### [AIM OF THE TASK]
The following data has a line with "let recent := prune_attempts" and a line with "Definition with_default_bounds (t". Write out exactly those lines and all the lines between them.

Stored data:
----

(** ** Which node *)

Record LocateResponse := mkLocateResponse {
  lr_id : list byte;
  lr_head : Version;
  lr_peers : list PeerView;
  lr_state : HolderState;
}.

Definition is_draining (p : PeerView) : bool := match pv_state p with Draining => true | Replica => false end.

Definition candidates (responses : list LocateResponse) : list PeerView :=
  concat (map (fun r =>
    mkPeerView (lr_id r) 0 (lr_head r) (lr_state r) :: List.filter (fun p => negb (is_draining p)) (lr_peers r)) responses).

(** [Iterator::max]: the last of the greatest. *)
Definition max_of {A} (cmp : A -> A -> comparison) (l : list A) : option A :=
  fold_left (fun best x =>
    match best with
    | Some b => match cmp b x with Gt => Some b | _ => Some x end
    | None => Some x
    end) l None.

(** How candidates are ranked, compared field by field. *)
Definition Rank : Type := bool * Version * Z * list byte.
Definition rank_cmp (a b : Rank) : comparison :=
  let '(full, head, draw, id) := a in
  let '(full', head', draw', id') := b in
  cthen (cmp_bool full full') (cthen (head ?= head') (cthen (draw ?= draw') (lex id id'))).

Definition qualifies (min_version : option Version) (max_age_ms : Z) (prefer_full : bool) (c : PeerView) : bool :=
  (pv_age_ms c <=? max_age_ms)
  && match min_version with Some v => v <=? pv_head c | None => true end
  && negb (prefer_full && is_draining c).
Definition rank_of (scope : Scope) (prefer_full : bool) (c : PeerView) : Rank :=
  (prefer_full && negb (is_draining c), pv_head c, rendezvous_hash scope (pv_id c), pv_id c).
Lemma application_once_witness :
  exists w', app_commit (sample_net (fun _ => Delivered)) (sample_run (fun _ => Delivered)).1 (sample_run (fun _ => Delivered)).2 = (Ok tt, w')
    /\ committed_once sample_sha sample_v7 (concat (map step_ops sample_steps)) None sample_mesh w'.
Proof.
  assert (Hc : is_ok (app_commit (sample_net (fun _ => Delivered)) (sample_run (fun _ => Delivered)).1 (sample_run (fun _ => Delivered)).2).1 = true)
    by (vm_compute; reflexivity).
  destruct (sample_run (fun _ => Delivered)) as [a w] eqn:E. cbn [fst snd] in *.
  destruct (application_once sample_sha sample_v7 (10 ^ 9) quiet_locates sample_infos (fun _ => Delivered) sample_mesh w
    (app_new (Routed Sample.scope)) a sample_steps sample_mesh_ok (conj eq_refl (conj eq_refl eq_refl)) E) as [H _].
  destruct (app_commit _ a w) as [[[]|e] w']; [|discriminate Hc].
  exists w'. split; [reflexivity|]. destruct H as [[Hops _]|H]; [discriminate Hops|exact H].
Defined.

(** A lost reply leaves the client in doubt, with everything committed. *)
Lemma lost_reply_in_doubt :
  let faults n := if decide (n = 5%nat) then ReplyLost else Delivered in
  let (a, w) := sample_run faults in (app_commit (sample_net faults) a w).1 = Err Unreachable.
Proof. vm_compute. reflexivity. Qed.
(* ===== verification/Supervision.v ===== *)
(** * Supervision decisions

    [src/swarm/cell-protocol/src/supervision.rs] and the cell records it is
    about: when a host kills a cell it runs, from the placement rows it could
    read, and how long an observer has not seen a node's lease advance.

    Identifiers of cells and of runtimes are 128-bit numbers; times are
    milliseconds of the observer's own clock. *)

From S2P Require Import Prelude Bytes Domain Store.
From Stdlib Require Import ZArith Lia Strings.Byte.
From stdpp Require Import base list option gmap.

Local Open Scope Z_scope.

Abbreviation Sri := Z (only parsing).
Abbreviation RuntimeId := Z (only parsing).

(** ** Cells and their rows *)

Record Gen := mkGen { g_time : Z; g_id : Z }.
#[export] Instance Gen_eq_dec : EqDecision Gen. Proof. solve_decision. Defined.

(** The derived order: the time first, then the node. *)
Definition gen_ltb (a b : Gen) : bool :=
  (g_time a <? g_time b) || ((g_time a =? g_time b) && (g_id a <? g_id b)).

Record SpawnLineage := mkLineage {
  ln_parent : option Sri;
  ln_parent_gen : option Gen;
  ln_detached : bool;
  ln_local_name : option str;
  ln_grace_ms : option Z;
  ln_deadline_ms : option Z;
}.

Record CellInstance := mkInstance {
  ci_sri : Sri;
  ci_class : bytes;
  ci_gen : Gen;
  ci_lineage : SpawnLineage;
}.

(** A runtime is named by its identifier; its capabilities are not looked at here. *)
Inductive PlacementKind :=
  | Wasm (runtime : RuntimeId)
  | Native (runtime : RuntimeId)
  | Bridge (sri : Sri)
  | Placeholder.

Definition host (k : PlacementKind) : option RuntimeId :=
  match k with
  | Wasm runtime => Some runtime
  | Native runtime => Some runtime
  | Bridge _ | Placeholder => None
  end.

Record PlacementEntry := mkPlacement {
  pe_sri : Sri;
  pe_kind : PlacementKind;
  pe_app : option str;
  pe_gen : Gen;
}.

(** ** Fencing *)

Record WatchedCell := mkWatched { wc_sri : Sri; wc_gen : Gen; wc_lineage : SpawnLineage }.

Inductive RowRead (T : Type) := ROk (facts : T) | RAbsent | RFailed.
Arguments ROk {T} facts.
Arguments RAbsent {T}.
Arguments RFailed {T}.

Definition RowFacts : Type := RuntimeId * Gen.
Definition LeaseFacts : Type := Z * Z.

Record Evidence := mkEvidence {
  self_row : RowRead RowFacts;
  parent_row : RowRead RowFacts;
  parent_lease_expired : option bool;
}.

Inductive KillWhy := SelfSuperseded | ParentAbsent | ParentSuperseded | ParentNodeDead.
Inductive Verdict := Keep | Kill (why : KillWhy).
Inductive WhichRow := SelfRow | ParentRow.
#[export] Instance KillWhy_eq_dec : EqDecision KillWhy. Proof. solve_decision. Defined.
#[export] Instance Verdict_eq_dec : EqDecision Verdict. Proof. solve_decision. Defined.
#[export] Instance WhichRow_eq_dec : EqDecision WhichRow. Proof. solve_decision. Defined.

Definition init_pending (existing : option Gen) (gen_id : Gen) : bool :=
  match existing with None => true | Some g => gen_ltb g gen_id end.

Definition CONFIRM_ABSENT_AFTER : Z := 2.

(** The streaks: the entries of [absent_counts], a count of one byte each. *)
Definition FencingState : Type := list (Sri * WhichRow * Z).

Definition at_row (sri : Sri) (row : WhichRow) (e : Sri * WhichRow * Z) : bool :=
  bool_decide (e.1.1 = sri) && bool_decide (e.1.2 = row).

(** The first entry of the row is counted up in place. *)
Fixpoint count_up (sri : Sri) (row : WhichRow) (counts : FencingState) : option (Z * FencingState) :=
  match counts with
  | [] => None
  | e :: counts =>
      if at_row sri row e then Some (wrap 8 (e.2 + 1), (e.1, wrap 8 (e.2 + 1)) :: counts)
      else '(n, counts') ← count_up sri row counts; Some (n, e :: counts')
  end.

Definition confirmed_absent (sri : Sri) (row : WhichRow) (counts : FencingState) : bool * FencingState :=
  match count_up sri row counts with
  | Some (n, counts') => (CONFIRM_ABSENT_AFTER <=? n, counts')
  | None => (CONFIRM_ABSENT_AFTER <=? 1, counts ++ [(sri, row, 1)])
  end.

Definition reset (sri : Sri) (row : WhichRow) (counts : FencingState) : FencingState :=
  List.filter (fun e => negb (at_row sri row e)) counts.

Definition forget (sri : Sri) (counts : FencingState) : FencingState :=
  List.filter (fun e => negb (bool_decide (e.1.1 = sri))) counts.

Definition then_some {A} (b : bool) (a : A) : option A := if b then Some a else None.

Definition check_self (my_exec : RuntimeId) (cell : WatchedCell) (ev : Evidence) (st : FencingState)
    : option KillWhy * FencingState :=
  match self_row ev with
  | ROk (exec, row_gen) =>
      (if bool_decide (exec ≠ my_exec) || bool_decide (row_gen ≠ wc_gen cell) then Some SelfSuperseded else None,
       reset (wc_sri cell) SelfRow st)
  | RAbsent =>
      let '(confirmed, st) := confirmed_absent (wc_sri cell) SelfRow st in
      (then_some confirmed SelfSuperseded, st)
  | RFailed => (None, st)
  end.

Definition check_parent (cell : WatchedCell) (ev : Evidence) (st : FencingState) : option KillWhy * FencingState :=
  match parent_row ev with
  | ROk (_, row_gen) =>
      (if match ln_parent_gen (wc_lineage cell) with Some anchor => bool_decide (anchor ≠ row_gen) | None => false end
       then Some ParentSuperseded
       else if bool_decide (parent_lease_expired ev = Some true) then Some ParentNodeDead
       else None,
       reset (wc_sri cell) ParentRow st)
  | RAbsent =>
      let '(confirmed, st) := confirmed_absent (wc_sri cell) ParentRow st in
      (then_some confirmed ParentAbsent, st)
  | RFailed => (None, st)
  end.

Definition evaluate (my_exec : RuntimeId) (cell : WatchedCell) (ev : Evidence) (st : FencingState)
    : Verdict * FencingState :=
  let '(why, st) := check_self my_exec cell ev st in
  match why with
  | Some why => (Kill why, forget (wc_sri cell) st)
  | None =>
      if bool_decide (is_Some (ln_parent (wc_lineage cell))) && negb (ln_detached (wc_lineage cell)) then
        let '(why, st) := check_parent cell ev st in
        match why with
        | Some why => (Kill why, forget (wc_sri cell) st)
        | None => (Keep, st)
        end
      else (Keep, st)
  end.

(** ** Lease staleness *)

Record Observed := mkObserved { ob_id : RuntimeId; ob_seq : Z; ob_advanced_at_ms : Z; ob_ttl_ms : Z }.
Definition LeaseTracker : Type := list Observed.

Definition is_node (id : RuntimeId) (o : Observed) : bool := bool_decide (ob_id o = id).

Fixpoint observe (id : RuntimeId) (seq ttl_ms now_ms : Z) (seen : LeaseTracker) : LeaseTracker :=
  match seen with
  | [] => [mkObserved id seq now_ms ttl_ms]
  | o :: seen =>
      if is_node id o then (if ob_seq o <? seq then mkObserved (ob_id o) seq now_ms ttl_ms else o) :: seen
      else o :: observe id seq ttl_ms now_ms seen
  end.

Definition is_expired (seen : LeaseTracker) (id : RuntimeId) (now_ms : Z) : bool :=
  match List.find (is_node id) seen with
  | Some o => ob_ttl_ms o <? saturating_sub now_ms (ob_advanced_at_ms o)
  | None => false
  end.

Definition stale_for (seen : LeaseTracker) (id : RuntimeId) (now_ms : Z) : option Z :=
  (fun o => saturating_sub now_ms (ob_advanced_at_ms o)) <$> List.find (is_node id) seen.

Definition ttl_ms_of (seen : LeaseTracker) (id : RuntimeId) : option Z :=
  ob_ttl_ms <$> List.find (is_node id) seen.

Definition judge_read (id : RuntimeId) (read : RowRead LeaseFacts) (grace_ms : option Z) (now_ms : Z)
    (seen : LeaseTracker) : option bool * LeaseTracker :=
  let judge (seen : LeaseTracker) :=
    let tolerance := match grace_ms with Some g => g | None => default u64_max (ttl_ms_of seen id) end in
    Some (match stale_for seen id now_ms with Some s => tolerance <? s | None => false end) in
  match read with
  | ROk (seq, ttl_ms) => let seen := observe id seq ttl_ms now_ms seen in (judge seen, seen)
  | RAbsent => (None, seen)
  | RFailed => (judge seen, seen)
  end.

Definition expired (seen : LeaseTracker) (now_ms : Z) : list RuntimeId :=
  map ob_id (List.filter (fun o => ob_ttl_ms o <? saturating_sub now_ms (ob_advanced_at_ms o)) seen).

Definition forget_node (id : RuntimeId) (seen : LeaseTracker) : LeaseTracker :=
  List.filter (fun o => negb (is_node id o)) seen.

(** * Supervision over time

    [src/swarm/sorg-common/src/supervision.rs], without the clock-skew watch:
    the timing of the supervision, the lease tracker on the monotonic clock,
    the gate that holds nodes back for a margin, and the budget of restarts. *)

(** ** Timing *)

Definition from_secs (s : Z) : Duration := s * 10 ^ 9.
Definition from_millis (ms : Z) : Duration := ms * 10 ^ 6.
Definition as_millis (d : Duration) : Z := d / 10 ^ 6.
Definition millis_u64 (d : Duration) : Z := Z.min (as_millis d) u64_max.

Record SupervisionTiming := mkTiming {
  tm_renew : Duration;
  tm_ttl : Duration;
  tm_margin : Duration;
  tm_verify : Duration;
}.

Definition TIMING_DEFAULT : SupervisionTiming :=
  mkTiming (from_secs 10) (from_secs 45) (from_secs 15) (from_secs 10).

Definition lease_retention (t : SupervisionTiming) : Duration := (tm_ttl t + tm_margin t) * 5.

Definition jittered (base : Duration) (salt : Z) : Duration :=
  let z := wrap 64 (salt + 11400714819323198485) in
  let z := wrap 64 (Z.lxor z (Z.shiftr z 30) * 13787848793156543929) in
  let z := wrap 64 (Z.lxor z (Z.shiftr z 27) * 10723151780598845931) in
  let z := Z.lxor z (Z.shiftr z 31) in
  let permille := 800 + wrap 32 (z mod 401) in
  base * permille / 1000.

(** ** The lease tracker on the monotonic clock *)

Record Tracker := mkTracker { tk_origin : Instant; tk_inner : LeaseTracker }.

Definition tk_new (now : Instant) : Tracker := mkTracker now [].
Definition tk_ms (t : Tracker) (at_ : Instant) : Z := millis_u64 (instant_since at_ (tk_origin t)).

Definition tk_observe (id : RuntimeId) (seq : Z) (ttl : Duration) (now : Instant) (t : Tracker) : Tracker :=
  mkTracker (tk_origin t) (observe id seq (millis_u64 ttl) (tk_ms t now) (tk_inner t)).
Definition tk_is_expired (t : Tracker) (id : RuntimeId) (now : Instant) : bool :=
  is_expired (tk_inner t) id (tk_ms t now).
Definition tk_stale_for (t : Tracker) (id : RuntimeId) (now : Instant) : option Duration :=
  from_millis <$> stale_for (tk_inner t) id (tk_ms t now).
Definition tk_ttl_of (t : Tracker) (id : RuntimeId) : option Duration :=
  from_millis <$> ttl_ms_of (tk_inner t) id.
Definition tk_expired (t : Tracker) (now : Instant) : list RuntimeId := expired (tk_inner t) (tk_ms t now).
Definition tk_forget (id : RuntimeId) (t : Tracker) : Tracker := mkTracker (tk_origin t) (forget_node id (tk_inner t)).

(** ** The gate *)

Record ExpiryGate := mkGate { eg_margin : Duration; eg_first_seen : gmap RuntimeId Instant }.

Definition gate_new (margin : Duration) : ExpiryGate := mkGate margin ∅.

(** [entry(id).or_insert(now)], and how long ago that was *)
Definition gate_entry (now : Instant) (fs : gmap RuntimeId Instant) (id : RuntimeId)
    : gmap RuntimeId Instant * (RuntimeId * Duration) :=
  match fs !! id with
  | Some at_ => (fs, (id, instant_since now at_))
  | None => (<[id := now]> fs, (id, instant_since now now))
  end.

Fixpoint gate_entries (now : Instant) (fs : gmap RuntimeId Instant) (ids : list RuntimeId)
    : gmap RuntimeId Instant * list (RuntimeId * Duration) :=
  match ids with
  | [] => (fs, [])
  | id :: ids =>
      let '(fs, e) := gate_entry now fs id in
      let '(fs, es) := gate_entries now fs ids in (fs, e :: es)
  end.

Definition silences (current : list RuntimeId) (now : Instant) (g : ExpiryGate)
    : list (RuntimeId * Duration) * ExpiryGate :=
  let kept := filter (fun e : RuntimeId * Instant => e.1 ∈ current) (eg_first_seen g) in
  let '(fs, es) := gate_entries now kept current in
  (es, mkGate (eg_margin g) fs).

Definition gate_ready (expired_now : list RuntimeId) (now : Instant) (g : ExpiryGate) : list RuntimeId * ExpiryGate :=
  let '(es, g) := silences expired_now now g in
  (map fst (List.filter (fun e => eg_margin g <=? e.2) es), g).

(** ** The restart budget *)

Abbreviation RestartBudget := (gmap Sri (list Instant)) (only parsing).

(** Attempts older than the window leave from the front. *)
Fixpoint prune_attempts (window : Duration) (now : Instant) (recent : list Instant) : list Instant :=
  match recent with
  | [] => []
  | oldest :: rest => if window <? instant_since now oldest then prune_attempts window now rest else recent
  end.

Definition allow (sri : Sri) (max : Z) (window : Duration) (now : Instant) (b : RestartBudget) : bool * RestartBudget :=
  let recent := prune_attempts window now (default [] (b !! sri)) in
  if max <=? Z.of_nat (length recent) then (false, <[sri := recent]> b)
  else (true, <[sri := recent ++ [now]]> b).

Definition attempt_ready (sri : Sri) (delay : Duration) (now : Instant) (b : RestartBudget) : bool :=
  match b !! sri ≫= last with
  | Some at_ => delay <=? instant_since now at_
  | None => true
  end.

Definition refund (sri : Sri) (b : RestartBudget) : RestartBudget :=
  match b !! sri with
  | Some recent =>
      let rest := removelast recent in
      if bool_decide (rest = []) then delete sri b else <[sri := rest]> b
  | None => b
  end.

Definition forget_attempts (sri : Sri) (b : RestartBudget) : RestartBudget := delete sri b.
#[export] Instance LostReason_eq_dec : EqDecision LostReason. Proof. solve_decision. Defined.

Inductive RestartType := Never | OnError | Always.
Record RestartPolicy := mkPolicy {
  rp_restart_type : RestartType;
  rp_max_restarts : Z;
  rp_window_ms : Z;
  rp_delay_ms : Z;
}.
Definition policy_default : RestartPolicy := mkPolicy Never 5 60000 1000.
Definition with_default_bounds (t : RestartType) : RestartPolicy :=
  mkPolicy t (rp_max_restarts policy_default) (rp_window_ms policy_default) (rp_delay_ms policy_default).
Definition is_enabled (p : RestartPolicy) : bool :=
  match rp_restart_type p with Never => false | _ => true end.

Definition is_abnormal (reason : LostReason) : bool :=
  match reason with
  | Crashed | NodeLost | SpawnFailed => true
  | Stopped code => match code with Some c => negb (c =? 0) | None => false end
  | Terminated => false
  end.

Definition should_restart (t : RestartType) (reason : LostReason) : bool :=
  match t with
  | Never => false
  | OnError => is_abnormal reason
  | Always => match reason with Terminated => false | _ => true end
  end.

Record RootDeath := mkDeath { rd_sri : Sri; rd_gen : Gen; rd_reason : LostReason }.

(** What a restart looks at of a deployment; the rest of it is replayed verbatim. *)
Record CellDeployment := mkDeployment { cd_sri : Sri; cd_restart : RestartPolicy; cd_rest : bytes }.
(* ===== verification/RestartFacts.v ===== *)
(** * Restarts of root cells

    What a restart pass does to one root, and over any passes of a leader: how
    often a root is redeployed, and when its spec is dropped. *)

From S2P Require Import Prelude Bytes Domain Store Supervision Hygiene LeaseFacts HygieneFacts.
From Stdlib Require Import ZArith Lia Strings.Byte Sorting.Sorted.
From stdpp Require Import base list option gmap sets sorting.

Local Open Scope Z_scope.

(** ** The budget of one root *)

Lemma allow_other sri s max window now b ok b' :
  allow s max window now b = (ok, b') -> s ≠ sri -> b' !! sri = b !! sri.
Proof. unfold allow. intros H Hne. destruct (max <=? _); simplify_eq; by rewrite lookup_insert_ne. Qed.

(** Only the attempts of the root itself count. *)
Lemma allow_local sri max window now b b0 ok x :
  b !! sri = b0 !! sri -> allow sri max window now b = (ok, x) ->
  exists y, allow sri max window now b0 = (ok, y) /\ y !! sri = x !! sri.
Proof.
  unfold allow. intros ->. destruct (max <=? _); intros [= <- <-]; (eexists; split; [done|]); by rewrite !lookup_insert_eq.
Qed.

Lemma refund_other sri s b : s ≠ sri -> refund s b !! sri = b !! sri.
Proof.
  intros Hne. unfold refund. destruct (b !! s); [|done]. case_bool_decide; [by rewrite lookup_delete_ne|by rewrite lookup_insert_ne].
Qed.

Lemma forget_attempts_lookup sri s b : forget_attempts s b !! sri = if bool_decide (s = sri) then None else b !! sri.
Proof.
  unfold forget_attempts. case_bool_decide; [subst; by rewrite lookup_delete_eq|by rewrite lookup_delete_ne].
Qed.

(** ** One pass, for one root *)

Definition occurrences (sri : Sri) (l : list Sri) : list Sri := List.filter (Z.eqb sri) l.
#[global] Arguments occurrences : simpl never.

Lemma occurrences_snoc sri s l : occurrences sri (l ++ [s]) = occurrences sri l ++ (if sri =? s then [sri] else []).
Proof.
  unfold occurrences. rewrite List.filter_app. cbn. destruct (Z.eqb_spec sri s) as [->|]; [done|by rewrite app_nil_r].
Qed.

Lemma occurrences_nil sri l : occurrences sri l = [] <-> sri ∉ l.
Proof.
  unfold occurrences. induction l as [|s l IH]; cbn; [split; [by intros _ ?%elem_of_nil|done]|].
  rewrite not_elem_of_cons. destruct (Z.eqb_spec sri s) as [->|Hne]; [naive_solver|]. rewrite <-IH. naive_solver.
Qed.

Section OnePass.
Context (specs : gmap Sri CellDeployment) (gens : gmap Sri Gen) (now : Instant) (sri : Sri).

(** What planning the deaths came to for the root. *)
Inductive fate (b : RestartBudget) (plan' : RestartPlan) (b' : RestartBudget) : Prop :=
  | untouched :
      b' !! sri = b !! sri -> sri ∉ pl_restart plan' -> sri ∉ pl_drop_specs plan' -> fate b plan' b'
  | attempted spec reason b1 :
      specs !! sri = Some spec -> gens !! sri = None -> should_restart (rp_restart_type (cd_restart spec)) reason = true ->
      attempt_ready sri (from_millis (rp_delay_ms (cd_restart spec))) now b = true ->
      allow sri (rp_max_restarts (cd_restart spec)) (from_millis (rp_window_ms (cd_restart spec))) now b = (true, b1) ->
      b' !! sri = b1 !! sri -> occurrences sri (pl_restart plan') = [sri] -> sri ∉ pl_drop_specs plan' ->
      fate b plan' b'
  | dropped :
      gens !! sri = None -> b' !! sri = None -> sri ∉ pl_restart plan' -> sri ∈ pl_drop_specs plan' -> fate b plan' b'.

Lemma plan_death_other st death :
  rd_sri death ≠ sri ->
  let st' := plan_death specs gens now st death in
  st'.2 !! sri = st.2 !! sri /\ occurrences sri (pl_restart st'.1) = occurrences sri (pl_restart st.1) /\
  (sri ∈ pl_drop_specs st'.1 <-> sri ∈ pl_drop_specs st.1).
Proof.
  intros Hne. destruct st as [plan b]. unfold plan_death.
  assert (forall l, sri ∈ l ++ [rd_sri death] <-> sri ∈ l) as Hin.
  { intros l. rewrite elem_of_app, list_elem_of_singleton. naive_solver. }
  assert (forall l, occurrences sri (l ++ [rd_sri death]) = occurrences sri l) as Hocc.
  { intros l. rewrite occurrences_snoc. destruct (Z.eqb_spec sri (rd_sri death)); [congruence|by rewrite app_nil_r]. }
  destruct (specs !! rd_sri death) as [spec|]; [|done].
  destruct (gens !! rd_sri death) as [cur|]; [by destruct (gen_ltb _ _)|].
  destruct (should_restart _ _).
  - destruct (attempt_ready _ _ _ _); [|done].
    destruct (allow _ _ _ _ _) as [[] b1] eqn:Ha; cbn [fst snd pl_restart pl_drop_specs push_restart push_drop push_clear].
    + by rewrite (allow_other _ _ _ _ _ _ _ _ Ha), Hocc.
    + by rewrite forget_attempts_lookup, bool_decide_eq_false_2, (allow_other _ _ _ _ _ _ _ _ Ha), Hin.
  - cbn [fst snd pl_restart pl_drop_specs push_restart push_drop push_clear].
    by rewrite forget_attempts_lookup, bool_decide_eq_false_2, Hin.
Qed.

----

### [RESPONSE TO THE EXERCISE]
  let recent := prune_attempts window now (default [] (b !! sri)) in
  if max <=? Z.of_nat (length recent) then (false, <[sri := recent]> b)
  else (true, <[sri := recent ++ [now]]> b).

Definition attempt_ready (sri : Sri) (delay : Duration) (now : Instant) (b : RestartBudget) : bool :=
  match b !! sri ≫= last with
  | Some at_ => delay <=? instant_since now at_
  | None => true
  end.

Definition refund (sri : Sri) (b : RestartBudget) : RestartBudget :=
  match b !! sri with
  | Some recent =>
      let rest := removelast recent in
      if bool_decide (rest = []) then delete sri b else <[sri := rest]> b
  | None => b
  end.

Definition forget_attempts (sri : Sri) (b : RestartBudget) : RestartBudget := delete sri b.
#[export] Instance LostReason_eq_dec : EqDecision LostReason. Proof. solve_decision. Defined.

Inductive RestartType := Never | OnError | Always.
Record RestartPolicy := mkPolicy {
  rp_restart_type : RestartType;
  rp_max_restarts : Z;
  rp_window_ms : Z;
  rp_delay_ms : Z;
}.
Definition policy_default : RestartPolicy := mkPolicy Never 5 60000 1000.
Definition with_default_bounds (t : RestartType) : RestartPolicy :=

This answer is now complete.